Jerri Eversull came to the Cheyenne Workforce Center as a dislocated worker seeking job skills training and re-employment services. She had worked at Trilegiant Corporation for just over 12 years and was a customer service representative when the business closed down and left the Cheyenne area.
Eversull and her fellow Trilegiant employees had been informed of the WIA program through Rapid Response, although she never personally took advantage of available services at that time. By the time she came back to the workforce center for help, she was 56years old, had been unemployed for a year and had exhausted her unemployment insurance. Eversull's longevity with Trilegiant was working against her in that all of her employment-skills development was specific to her former employer. Being an older worker with limited computer skills, and competing against nearly 300 of her former co-workers - in addition to other individuals in the community - Eversull was not finding success in the local labor market.

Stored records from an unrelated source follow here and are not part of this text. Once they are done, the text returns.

(* ===== verification/Text.v ===== *)
(** * Text utilities of testlib ([src/support/testlib.h])

    Case conversion, trimming, shortening, decimal printing, English ordinal
    suffixes, splitting and joining, message brackets and XML escaping: the
    string helpers that the readers, the verdict messages and the checkers
    share.  [std::string] is [bytes]; indices are machine integers. *)

From S2P Require Import Prelude.

(** ** C strings *)

(** [s.c_str()] as its reader sees it: up to the first NUL. *)
Fixpoint c_str (s : bytes) : bytes :=
  match s with
  | [] => []
  | c :: s' => if decide (c = zero) then [] else c :: c_str s'
  end.

(** [s.find(ch)], and [s.find(sub, from)] as a position or [npos]. *)
Fixpoint find_char (ch : ascii) (s : bytes) : option Z :=
  match s with
  | [] => None
  | c :: s' => if decide (c = ch) then Some 0 else Z.succ <$> find_char ch s'
  end.

Fixpoint is_prefix (p s : bytes) : bool :=
  match p, s with
  | [], _ => true
  | a :: p', b :: s' => bool_decide (a = b) && is_prefix p' s'
  | _ :: _, [] => false
  end.

Fixpoint find_sub (sub s : bytes) : option Z :=
  if is_prefix sub s then Some 0
  else match s with
       | [] => None
       | _ :: s' => Z.succ <$> find_sub sub s'
       end.

Definition find_from (sub s : bytes) (from : Z) : option Z :=
  Z.add from <$> find_sub sub (zdrop from s).

(** [s.substr(pos, n)] for a position inside the string. *)
Definition substr (s : bytes) (pos n : Z) : bytes := ztake n (zdrop pos s).

(** ** Character classes *)

Definition lf_char : ascii := int_to_char 10.
Definition cr_char : ascii := int_to_char 13.

Definition LF : Z := 10.
Definition CR : Z := 13.
Definition TAB : Z := 9.
Definition SPACE : Z := 32.
Definition EOFC : Z := 255.

Definition isEof (c : Z) : bool := c =? EOFC.
Definition isEoln (c : Z) : bool := (c =? LF) || (c =? CR).
Definition isBlanks (c : Z) : bool :=
  (c =? LF) || (c =? CR) || (c =? SPACE) || (c =? TAB).

(** ['0' <= c && c <= '9'] on a [char]. *)
Definition is_digit (c : ascii) : bool :=
  (48 <=? char_to_int c) && (char_to_int c <=? 57).

(** ** Case conversion *)

Definition upperCase (s : bytes) : bytes :=
  (fun c => let x := char_to_int c in
            if (97 <=? x) && (x <=? 122) then int_to_char (x - 97 + 65) else c) <$> s.

Definition lowerCase (s : bytes) : bytes :=
  (fun c => let x := char_to_int c in
            if (65 <=? x) && (x <=? 90) then int_to_char (x - 65 + 97) else c) <$> s.

(** ** Trimming *)

(** The first index at which the predicate fails. *)
Fixpoint count_while (P : ascii -> bool) (s : bytes) : Z :=
  match s with
  | [] => 0
  | c :: s' => if P c then 1 + count_while P s' else 0
  end.

Definition blank_char (c : ascii) : bool := isBlanks (char_to_int c).

Definition trim (s : bytes) : bytes :=
  if bool_decide (s = []) then s
  else
    let left := count_while blank_char s in
    if zlen s <=? left then []
    else
      let right := zlen s - 1 - count_while blank_char (reverse s) in
      if right <? 0 then [] else substr s left (right - left + 1).

(** ** Shortening *)

Definition __testlib_part (s : bytes) : bytes :=
  let t := (fun c => if decide (c = zero) then "~"%char else c) <$> s in
  if zlen t <=? 64 then t
  else substr t 0 30 ++ $"..." ++ substr t (zlen s - 31) 31.

Definition compress (s : bytes) : bytes := __testlib_part s.

(** ** Printing integers *)

Definition digit_char (d : Z) : ascii := int_to_char (48 + d).

(** The digits of a non-zero [n], least significant first, as the loop
    [while (n != 0)] appends them; C++ division truncates towards zero. *)
Fixpoint vtos_loop (fuel : nat) (n : Z) : bytes :=
  match fuel with
  | O => []
  | S fuel =>
      if n =? 0 then []
      else let digit := Z.rem n 10 in
           let digit := if digit <? 0 then - digit else digit in
           digit_char digit :: vtos_loop fuel (Z.quot n 10)
  end.

Definition dec_fuel (n : Z) : nat := S (Z.to_nat (Z.log2 (Z.abs n))).

(** [vtos(n)] at an integral type. *)
Definition vtos (n : Z) : bytes :=
  if n =? 0 then $"0"
  else let negative := n <? 0 in
       let s := reverse (vtos_loop (dec_fuel n) n) in
       if negative then $"-" ++ s else s.

Definition toString (n : Z) : bytes := vtos n.

Fixpoint strip_zeroes (fuel : nat) (n : Z) (count : Z) : Z * Z :=
  match fuel with
  | O => (n, count)
  | S fuel => if Z.rem n 10 =? 0 then strip_zeroes fuel (Z.quot n 10) (count + 1)
              else (n, count)
  end.

(** The signed and the unsigned overload agree on non-negative values. *)
Definition toHumanReadableString (n : Z) : bytes :=
  if n =? 0 then vtos n
  else
    let '(n_, trailingZeroCount) := strip_zeroes (dec_fuel n) n 0 in
    if 7 <=? trailingZeroCount then
      if n_ =? 1 then $"10^" ++ vtos trailingZeroCount
      else if n_ =? -1 then $"-10^" ++ vtos trailingZeroCount
      else vtos n_ ++ $"*10^" ++ vtos trailingZeroCount
    else vtos n.

Definition englishEnding (x : Z) : bytes :=
  let x := Z.rem x 100 in
  if Z.quot x 10 =? 1 then $"th"
  else if Z.rem x 10 =? 1 then $"st"
  else if Z.rem x 10 =? 2 then $"nd"
  else if Z.rem x 10 =? 3 then $"rd"
  else $"th".

(** Works on the reversed text: its head is [value[value.length() - 1]]. *)
Fixpoint strip_trailing_zeroes (r : bytes) : bytes :=
  match r with
  | c :: r' => if decide (c = "0"%char) then
                 if bool_decide ("."%char ∈ r) then strip_trailing_zeroes r' else r
               else r
  | [] => []
  end.

Definition removeDoubleTrailingZeroes (value : bytes) : bytes :=
  let r := strip_trailing_zeroes (reverse value) in
  match r with
  | c :: _ => if decide (c = "."%char) then reverse r ++ $"0" else reverse r
  | [] => []
  end.

(** ** Splitting and joining *)

Fixpoint split_loop (isSep : ascii -> bool) (s item : bytes) : list bytes :=
  match s with
  | [] => [item]
  | c :: s' => if isSep c then item :: split_loop isSep s' []
               else split_loop isSep s' (item ++ [c])
  end.

Definition split_char (s : bytes) (separator : ascii) : list bytes :=
  split_loop (fun c => bool_decide (c = separator)) s [].

(** The table [std::vector<bool> isSeparator(256)], indexed by unsigned char. *)
Definition separator_table (separators : bytes) : list bool :=
  foldl (fun table c => <[N.to_nat (N_of_ascii c) := true]> table) (replicate 256 false) separators.

Definition in_table (table : list bool) (c : ascii) : bool :=
  default false (table !! N.to_nat (N_of_ascii c)).

Definition split_string (s separators : bytes) : list bytes :=
  if bool_decide (separators = []) then [s]
  else split_loop (in_table (separator_table separators)) s [].

Fixpoint tokenize_loop (isSep : ascii -> bool) (s item : bytes) : list bytes :=
  match s with
  | [] => if bool_decide (item = []) then [] else [item]
  | c :: s' =>
      if isSep c
      then (if bool_decide (item = []) then [] else [item]) ++ tokenize_loop isSep s' []
      else tokenize_loop isSep s' (item ++ [c])
  end.

Definition tokenize_char (s : bytes) (separator : ascii) : list bytes :=
  tokenize_loop (fun c => bool_decide (c = separator)) s [].

Definition tokenize_string (s separators : bytes) : list bytes :=
  if bool_decide (separators = []) then [s]
  else tokenize_loop (in_table (separator_table separators)) s [].

(** [join(first, last, separator)] over a range of strings. *)
Definition join (items : list bytes) (separator : bytes) : bytes :=
  (foldl (fun '(ss, repeated) i =>
            ((if repeated : bool then ss ++ separator else ss) ++ i, true))
         ([], false) items).1.

(** [join(collection)]. *)
Definition join_spaces (items : list bytes) : bytes := join items [" "%char].

(** ** Message brackets *)

Definition OPEN_BRACKET : ascii := int_to_char 11.
Definition CLOSE_BRACKET : ascii := int_to_char 17.

(** Position of the only occurrence of [ch]: [-1] when there is none and
    [INT_MAX] when there are several. *)
Fixpoint scan_bracket (ch : ascii) (message : bytes) (i pos : Z) : Z :=
  match message with
  | [] => pos
  | c :: m => scan_bracket ch m (i + 1)
                (if decide (c = ch) then (if pos =? -1 then i else INT_MAX) else pos)
  end.

Definition bracketed (openPos closePos : Z) : bool :=
  negb (openPos =? -1) && negb (openPos =? INT_MAX)
  && negb (closePos =? -1) && negb (closePos =? INT_MAX) && (openPos <? closePos).

Definition __testlib_appendMessage (message extra : bytes) : bytes :=
  let openPos := scan_bracket OPEN_BRACKET message 0 (-1) in
  let closePos := scan_bracket CLOSE_BRACKET message 0 (-1) in
  if bracketed openPos closePos then
    let outside := match find_from extra message openPos with
                   | None => true
                   | Some index => closePos <=? index
                   end in
    if outside then substr message 0 closePos ++ $", " ++ extra ++ zdrop closePos message
    else message
  else message ++ $" " ++ [OPEN_BRACKET] ++ extra ++ [CLOSE_BRACKET].

Definition __testlib_toPrintableMessage (message : bytes) : bytes :=
  let openPos := scan_bracket OPEN_BRACKET message 0 (-1) in
  let closePos := scan_bracket CLOSE_BRACKET message 0 (-1) in
  if bracketed openPos closePos
  then <[Z.to_nat closePos := ")"%char]> (<[Z.to_nat openPos := "("%char]> message)
  else message.

(** What [xmlSafeWrite(file, msg)] writes to the file; [msg] is a C string. *)
Definition xmlSafeWrite (msg : bytes) : bytes :=
  mbind (fun c =>
    if decide (c = "&"%char) then $"&amp;"
    else if decide (c = "<"%char) then $"&lt;"
    else if decide (c = ">"%char) then $"&gt;"
    else if decide (c = "034"%char) then $"&quot;"
    else if (0 <=? char_to_int c) && (char_to_int c <=? 31) then $"."
    else [c]) (c_str msg).

Example vtos_min : vtos LLONG_MIN = $"-9223372036854775808".
Proof. reflexivity. Qed.
Example human_1e9 : toHumanReadableString 1000000000 = $"10^9".
Proof. reflexivity. Qed.
Example ending_113 : englishEnding 113 = $"th".
Proof. reflexivity. Qed.
Example trim_ex : trim ($"  ab c ") = $"ab c".
Proof. reflexivity. Qed.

Their success is individual success.Eversull completed the Choices Interest and Workplace Importance Locator Assessments, offered through the workforce center, and expressed an interest in employment as an administrative assistant. With the assistance of her career advisor, Judy Carroll, she also completed a Job Research Worksheet for this occupational goal and was referred to the Adult Career and Education System (ACES) program at Laramie County Community College (LCCC). At ACES, a formal assessment of Eversull's computer skills was conducted and a list of suggested courses was developed that, with completion, would make her marketable in the local labor market. Eversull was presented before the workforce center's WIA committee, which approved the plan for her to receive intensive services that included her attending computer software training through the ACES IC3 program at LCCC.
The IC3 program helps students acquire computer skills in using the Internet, e-mail and various other office tools such as Microsoft Word, Excel, Access and PowerPoint. This program is particularly good for older workers and single parents because the course work is self-paced and is open entry - open exit. Also, students may take up to one year to complete their training. This is a less intimidating environment than a regular class room and the students are competing against their own skill level. Their success is individual success. The program is open days, evenings and some weekends so the students have the opportunity to go in and complete assignments. Students do not achieve college credit for these courses, but do receive certification of completion and a lot of support from the program team. LCCC has successfully marketed their IC3 program to the community and participants in this training find success in the local labor market. Most of the Workforce Center's participants hired even before completing their respective programs!
Eversull completed her ACES training in approximately eight months. As a result of her training, she has found full-time employment as a Customer Service Representative with Cheyenne Light Fuel and Power (Black Hills Corporation). Employment at Cheyenne Light Fuel and Power is competitive and highly sought after. Eversull began her employment on November 1, 2005 with a salary of $12.77 per hour plus benefits, which was greater than her ending salary after 12 years employment with Trilegiant. She received a pay raise in May 2006 to $14.38, and has recently received a cost of living raise of 3.7%.
With WIA assistance and skills training through the ACES program, at LCCC, Eversull went from a despaired, long-term unemployed, under-skilled individual, to being successfully employed in a highly sought after position, with a company with a reputation of being difficult to gain entry. She is making an excellent income for the local labor market and has the opportunity for continued success.